Definition try_standalone_rule (rules : CompiledProcessChainRules)
    (observation : ProcessObservation) (candidates : list (ProcessChainDetection * bool))
    (rule : CompiledStandaloneRule) : Eff S E (list (ProcessChainDetection * bool)) :=
  do! charge (saturating_add (saturating_add (saturating_add
                (len (pr_name (po_child observation))) (len (path_text (po_child observation))))
                (len (command_line_text (po_child observation))))
                (len (command_line_text (po_parent observation)))) in
  match standalone_subject (csr_target rule) observation with
  | None => eret candidates
  | Some subject =>
      let! hit := try_regex_any (csr_patterns rule) subject in
      if negb hit then eret candidates
      else
        let! excluded := try_regex_any (csr_exclude rule) subject in
        if excluded : bool then eret candidates
        else
          let gated := bool_decide (csr_target rule = CommandLine) in
          do! charge 1 in
          eret (candidates ++ [(standalone_detection rules rule observation, gated)])
  end.

(** The controls and the inference penalty of one detection. *)
Definition adjust (observation : ProcessObservation) (context : ProcessChainContext)
    (gated : list string) (detection : ProcessChainDetection) : ProcessChainDetection :=
  let detection := apply_context detection observation context
                     (bs_contains (pcd_rule_id detection) gated) in
  if po_parent_inferred observation
  then set_confidence detection (weaken_confidence (pcd_confidence detection))
  else detection.

Definition gated_ids (candidates : list (ProcessChainDetection * bool)) : list string :=
  bs_of_list (map (λ c, pcd_rule_id c.1) (List.filter snd candidates)).
Lemma latest_snoc_old l x ret ret' i k a t :
  (i ≤ length l)%nat → (∀ i, (i < length l)%nat → i ∈ ret' ↔ i ∈ ret) →
  latest_anchor (l ++ [x]) ret' i k a t ↔ latest_anchor l ret i k a t.
Proof.
  intros Hi Hret. unfold latest_anchor. split; intros (Ha & Hlt & Hno); split_and!.
  - eapply anchor_snoc_old; [|done|done]. lia.
  - done.
  - intros b t' Hb Hanc. apply (Hno b t' Hb). eapply anchor_snoc_old; [|done|done]. lia.
  - eapply anchor_snoc_old; [|done|done]. lia.
  - done.
  - intros b t' Hb Hanc. apply (Hno b t' Hb). eapply anchor_snoc_old; [|done|done]. lia.
Qed.

(** The new element is no anchor of [k]: the latest anchor stays the latest. *)
Lemma latest_extend l x ret ret' k a t :
  (∀ i, (i < length l)%nat → i ∈ ret' ↔ i ∈ ret) →
  (∀ t', ¬ anchor_of (l ++ [x]) ret' (length l) k t') →
  latest_anchor l ret (length l) k a t →
  latest_anchor (l ++ [x]) ret' (length (l ++ [x])) k a t.
Proof.
  intros Hret Hnew (Ha & Hlt & Hno). unfold latest_anchor. rewrite length_app; simpl. split_and!.
  - by eapply anchor_snoc_old.
  - lia.
  - intros b t' Hb Hanc. destruct (decide (b = length l)) as [->|Hne]; [by eapply Hnew|].
    apply (Hno b t'); [lia|]. eapply anchor_snoc_old; [|done|done]. lia.
Qed.

Lemma anchor_lt l ret a k t : anchor_of l ret a k t → (a < length l)%nat.
Proof. intros (c & Hf & _). by eapply first_seen_lt. Qed.

(** The rule for old elements carries over. *)
Lemma rule_snoc_old window l x ret ret' i c :
  (i < length l)%nat → (∀ i, (i < length l)%nat → i ∈ ret' ↔ i ∈ ret) →
  match key_of c with
  | None => i ∈ ret
  | Some (k, t) => i ∉ ret ↔ ∃ a ta, latest_anchor l ret i k a ta ∧ t - ta ≤ window
  end →
  match key_of c with
  | None => i ∈ ret'
  | Some (k, t) => i ∉ ret' ↔ ∃ a ta, latest_anchor (l ++ [x]) ret' i k a ta ∧ t - ta ≤ window
  end.
Proof.
  intros Hi Hret. destruct (key_of c) as [[k t]|]; [|by rewrite Hret].
  rewrite Hret by done. intros ->. setoid_rewrite (latest_snoc_old _ _ ret); [done|lia|done].
Qed.

Lemma repeats_insert a n m :
  bm_wf m → repeats (bm_insert a n m) = repeats m - (default 1 (bm_get a m) - 1) + (n - 1).
Proof.
  unfold bm_wf. induction m as [|[k v] m IH]; simpl; [lia|].
  intros Hm. apply StronglySorted_inv in Hm as [Hm Hk]. destruct (cmp a k) eqn:E; simpl.
  - lia.
  - destruct (bm_get a m) as [v'|] eqn:Hg; simpl; [|lia].
    apply bm_get_elem in Hg; [|done]. exfalso. rewrite Forall_forall in Hk.
    assert (k ∈ m.*1 ∨ lt_of k a) as Hka.
    { right. apply Hk. apply list_elem_of_fmap. by exists (a, v'). }
    destruct Hka as [Hin|Hlt]; [by apply (lt_irrefl k), Hk|].
    apply (lt_irrefl a). by eapply cmp_trans.
  - rewrite IH by done. lia.
Qed.

(** The two ways the retained list grows. *)
Lemma ret_same ret n : ∀ i, (i < n)%nat → i ∈ ret ↔ i ∈ (ret : list nat).
Proof. done. Qed.

Lemma ret_push ret n : ∀ i, (i < n)%nat → i ∈ ret ++ [n] ↔ i ∈ (ret : list nat).
Proof. intros i Hi. rewrite elem_of_app, list_elem_of_singleton. lia || naive_solver lia. Qed.

Lemma lookup_snoc_cases {A} (l : list A) x i y :
  (l ++ [x]) !! i = Some y →
  ((i < length l)%nat ∧ l !! i = Some y) ∨ (i = length l ∧ y = x).
Proof.
  intros Hi. destruct (decide (i < length l)%nat).
  - left. split; [done|]. by apply lookup_snoc_old in Hi.
  - right. pose proof (lookup_lt_Some _ _ _ Hi) as Hlt. rewrite length_app in Hlt. simpl in Hlt.
    assert (i = length l) as -> by lia. split; [done|].
    rewrite lookup_app_r, Nat.sub_diag in Hi by lia. by injection Hi.
Qed.

Lemma lookup_snoc_new {A} (l : list A) x : (l ++ [x]) !! length l = Some x.
Proof. rewrite lookup_app_r by lia. by rewrite Nat.sub_diag. Qed.
(* ===== verification/ModifierLink.v ===== *)
(** * Declared chain links between matched observations

    crates/telltale-detect/src/v2/modifier_link.rs: tool-call positions, a
    session's matched observations as steps, and the bounded search for the
    observations that complete a modifier's link.

    A key is (tool-call position, observation index).  [remaining_work] is the
    state of the search; the retention budget is the state of the first two
    functions.  Instants are nanoseconds. *)

From S2P Require Import Prelude Ordered Rstr Scoring RuleMatch Rules Budget.

Local Open Scope Z_scope.

Record Step := {
  step_time : option Z;
  step_ids : list string;
  step_categories : list string;
}.

Definition Key : Type := Z * Z.
Definition Steps : Type := list (Key * Step).

(** ** Tool-call positions *)

Record CallState := {
  cs_calls : list (string * Z);
  cs_next : Z;
  cs_positions : list Z;
}.

Section positions.
Variable bounds : SourceBounds.

Definition push_position (calls : list (string * Z)) (next : Z) (st : CallState)
    (position : Z) : CallState :=
  {| cs_calls := calls; cs_next := next; cs_positions := cs_positions st ++ [position] |}.

Definition call_step (st : CallState) (o : Observation)
    : Eff BudgetState ProcessingError CallState :=
  match kind o, call_id o with
  | FTool, Some id =>
      do! charge bounds (len (ci_value id)) in
      eret match bm_get (ci_value id) (cs_calls st) with
           | Some position => push_position (cs_calls st) (cs_next st) st position
           | None =>
               push_position (bm_insert (ci_value id) (cs_next st) (cs_calls st))
                 (cs_next st + 1) st (cs_next st)
           end
  | FTool, None =>
      if bool_decide (stage o = ToolResultReturned)
      then eret (push_position (cs_calls st) (cs_next st) st (saturating_sub (cs_next st) 1))
      else eret (push_position (cs_calls st) (cs_next st + 1) st (cs_next st))
  | _, _ => eret (push_position (cs_calls st) (cs_next st) st (cs_next st))
  end.

Definition call_positions (observations : list Observation)
    : Eff BudgetState ProcessingError (list Z) :=
  let! st := efold call_step {| cs_calls := []; cs_next := 0; cs_positions := [] |} observations in
  eret (cs_positions st).

(** ** Steps *)

Context `{Rfc3339}.

Definition step_insert (id : string) (category : option string) (step : Step) : Step :=
  {| step_time := step_time step;
     step_ids := bs_insert id (step_ids step);
     step_categories := bs_extend (step_categories step) (option_list category) |}.

Definition new_step (o : Observation) : Eff BudgetState ProcessingError Step :=
  match occurred_at_text o with
  | Some time =>
      do! charge bounds (len time) in
      eret {| step_time := parse_rfc3339 time; step_ids := []; step_categories := [] |}
  | None => eret {| step_time := None; step_ids := []; step_categories := [] |}
  end.
(* ===== verification/Matcher.v ===== *)
(** * The typed observation matcher

    crates/telltale-detect/src/v2/matcher.rs with the selector registry's
    identifiers (crates/telltale-detect/src/v2/selector.rs) and the capability
    types (crates/telltale-schema/src/observation/mod.rs).

    Predicates over an observation's facts, composed with all, any and not under
    three truth values: a predicate that cannot be decided is [NotEvaluated] with
    a reason.  Resolving a selector is the [Facts] interface. *)

From S2P Require Import Prelude Ordered Rstr Segment RuleMatch Budget Json.
From Stdlib Require Import Ascii.

Local Open Scope Z_scope.

Definition MAX_MATCHER_DEPTH : Z := 8.
Definition MAX_MATCHER_BRANCHES : Z := 64.
Definition MAX_PATTERN_BYTES : Z := 1024.

Inductive DetectionError :=
| InvalidId | InvalidText | InvalidStatus | InvalidReason | InvalidMetadata | InvalidBounds
| InvalidSelector | InvalidOperator | InvalidValue | InvalidCapability | InvalidPattern
| InvalidEvidenceReference | MissingObservationId | PatternTooLong | EmptyBooleanGroup
| BooleanDepthExceeded | BooleanBranchLimit | UnsupportedDetectorKind | UnmappableRuleClass
| ScoreOutOfRange | RuntimeEvaluation.

(** ** Capabilities and provenance *)

Inductive CapabilityId := ToolCall | ToolExecution | UserContext.
Inductive CapabilityAvailability := Supported | Unsupported | Unknown.
Inductive FactProvenance := Reported | Parsed | Derived | Inferred | Observed.

#[export] Instance CapabilityId_eq_dec : EqDecision CapabilityId.
Proof. solve_decision. Defined.
#[export] Instance CapabilityAvailability_eq_dec : EqDecision CapabilityAvailability.
Proof. solve_decision. Defined.
#[export] Instance FactProvenance_eq_dec : EqDecision FactProvenance.
Proof. solve_decision. Defined.

(** The derived order. *)
Definition capability_rank (c : CapabilityId) : Z :=
  match c with ToolCall => 0 | ToolExecution => 1 | UserContext => 2 end.
#[export] Instance ord_capability : Ord CapabilityId := cmp_via capability_rank.
#[export] Instance laws_capability : OrdLaws CapabilityId.
Proof. apply laws_via. by intros [] []. Qed.

Definition CapabilityContext : Type := list (CapabilityId * CapabilityAvailability).

Definition context_resolve (context : CapabilityContext) (capability : CapabilityId)
    : CapabilityAvailability := default Unknown (bm_get capability context).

+===+

◆ What you need to do:
Go through the material above and output exactly the lines from the one containing "cs_calls := calls;" through the one containing "identifiers (crates/telltale-detect/src/v2/selector.rs) and".

◆ Your solution:
  {| cs_calls := calls; cs_next := next; cs_positions := cs_positions st ++ [position] |}.

Definition call_step (st : CallState) (o : Observation)
    : Eff BudgetState ProcessingError CallState :=
  match kind o, call_id o with
  | FTool, Some id =>
      do! charge bounds (len (ci_value id)) in
      eret match bm_get (ci_value id) (cs_calls st) with
           | Some position => push_position (cs_calls st) (cs_next st) st position
           | None =>
               push_position (bm_insert (ci_value id) (cs_next st) (cs_calls st))
                 (cs_next st + 1) st (cs_next st)
           end
  | FTool, None =>
      if bool_decide (stage o = ToolResultReturned)
      then eret (push_position (cs_calls st) (cs_next st) st (saturating_sub (cs_next st) 1))
      else eret (push_position (cs_calls st) (cs_next st + 1) st (cs_next st))
  | _, _ => eret (push_position (cs_calls st) (cs_next st) st (cs_next st))
  end.

Definition call_positions (observations : list Observation)
    : Eff BudgetState ProcessingError (list Z) :=
  let! st := efold call_step {| cs_calls := []; cs_next := 0; cs_positions := [] |} observations in
  eret (cs_positions st).

(** ** Steps *)

Context `{Rfc3339}.

Definition step_insert (id : string) (category : option string) (step : Step) : Step :=
  {| step_time := step_time step;
     step_ids := bs_insert id (step_ids step);
     step_categories := bs_extend (step_categories step) (option_list category) |}.

Definition new_step (o : Observation) : Eff BudgetState ProcessingError Step :=
  match occurred_at_text o with
  | Some time =>
      do! charge bounds (len time) in
      eret {| step_time := parse_rfc3339 time; step_ids := []; step_categories := [] |}
  | None => eret {| step_time := None; step_ids := []; step_categories := [] |}
  end.
(* ===== verification/Matcher.v ===== *)
(** * The typed observation matcher

    crates/telltale-detect/src/v2/matcher.rs with the selector registry's
    identifiers (crates/telltale-detect/src/v2/selector.rs) and the capability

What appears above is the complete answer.